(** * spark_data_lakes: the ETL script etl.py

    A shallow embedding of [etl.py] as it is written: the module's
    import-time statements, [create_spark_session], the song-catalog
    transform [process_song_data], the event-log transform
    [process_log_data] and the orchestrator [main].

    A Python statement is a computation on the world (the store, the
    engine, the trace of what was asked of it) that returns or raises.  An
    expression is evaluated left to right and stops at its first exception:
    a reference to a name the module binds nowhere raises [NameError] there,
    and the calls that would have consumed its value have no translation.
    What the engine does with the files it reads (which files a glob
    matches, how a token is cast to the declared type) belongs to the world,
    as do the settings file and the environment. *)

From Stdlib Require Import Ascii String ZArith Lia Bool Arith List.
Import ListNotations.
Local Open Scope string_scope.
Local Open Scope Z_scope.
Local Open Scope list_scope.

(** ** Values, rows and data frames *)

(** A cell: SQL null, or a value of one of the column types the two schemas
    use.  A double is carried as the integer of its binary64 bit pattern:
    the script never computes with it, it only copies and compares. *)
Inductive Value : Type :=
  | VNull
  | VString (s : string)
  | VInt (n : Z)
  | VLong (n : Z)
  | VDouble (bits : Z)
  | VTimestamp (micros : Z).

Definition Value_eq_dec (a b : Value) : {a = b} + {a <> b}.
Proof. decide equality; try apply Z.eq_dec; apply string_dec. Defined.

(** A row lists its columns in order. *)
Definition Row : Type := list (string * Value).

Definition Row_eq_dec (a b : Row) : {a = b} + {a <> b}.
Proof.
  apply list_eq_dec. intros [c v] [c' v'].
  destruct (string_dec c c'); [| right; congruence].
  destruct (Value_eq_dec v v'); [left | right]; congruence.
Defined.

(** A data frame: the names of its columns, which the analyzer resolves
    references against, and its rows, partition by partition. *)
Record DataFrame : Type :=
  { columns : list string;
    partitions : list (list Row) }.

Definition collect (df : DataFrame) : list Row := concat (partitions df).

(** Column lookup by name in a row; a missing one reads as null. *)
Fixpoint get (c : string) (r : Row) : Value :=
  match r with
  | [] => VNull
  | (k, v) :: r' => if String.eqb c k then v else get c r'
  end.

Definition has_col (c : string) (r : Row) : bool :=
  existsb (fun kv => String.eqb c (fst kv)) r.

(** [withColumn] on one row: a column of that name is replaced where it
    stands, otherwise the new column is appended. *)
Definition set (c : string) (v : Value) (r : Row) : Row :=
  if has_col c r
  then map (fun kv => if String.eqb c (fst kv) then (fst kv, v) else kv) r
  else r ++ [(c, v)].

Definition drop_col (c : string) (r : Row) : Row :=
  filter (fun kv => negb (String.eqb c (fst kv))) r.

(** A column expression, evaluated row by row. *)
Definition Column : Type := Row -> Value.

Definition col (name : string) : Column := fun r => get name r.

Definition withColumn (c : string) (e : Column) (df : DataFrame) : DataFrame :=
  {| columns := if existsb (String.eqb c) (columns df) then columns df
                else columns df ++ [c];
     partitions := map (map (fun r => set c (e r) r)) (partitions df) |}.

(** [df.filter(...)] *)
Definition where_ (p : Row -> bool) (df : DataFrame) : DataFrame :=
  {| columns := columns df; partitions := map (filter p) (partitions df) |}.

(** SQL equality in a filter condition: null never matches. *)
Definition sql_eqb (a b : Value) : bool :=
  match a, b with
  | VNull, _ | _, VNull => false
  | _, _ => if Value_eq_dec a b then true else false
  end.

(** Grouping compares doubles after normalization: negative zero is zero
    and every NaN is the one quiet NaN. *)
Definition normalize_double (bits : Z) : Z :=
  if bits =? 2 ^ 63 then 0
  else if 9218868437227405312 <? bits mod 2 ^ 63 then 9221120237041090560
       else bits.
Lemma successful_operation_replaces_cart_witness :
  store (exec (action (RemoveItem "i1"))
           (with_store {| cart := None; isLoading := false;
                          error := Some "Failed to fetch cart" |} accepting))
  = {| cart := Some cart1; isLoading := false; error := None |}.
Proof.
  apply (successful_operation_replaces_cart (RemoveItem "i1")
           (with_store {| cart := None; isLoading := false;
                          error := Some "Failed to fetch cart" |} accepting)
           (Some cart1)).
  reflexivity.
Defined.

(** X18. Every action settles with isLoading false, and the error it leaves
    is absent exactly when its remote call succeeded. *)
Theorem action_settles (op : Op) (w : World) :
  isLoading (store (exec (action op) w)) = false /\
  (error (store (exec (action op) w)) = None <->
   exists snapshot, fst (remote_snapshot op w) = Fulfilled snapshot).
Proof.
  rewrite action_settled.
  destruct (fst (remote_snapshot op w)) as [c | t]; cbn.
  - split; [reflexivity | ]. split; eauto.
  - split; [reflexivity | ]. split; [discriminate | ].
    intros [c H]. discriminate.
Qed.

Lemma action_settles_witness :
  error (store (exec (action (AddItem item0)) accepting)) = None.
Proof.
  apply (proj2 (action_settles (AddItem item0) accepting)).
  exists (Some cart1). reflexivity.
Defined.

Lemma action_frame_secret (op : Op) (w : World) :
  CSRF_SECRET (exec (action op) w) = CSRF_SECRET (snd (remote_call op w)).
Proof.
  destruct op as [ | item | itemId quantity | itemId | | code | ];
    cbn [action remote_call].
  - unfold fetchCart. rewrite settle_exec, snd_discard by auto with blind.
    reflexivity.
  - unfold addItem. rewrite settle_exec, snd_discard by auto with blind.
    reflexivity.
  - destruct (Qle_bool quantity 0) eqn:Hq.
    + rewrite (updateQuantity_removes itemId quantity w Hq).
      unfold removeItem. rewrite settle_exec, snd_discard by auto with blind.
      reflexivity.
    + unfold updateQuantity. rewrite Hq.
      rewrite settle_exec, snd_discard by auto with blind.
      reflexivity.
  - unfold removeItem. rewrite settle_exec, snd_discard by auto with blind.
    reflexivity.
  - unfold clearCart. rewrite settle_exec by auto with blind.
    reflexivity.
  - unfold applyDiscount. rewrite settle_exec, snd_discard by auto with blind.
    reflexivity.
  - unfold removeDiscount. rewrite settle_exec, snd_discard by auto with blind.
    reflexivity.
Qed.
========================================
**WHAT YOU NEED TO DO:**
Across the whole listing above, find every line with the string "discriminate" and copy it.

**SOLUTION FOR THIS TASK:**
  - split; [reflexivity | ]. split; [discriminate | ].
    intros [c H]. discriminate.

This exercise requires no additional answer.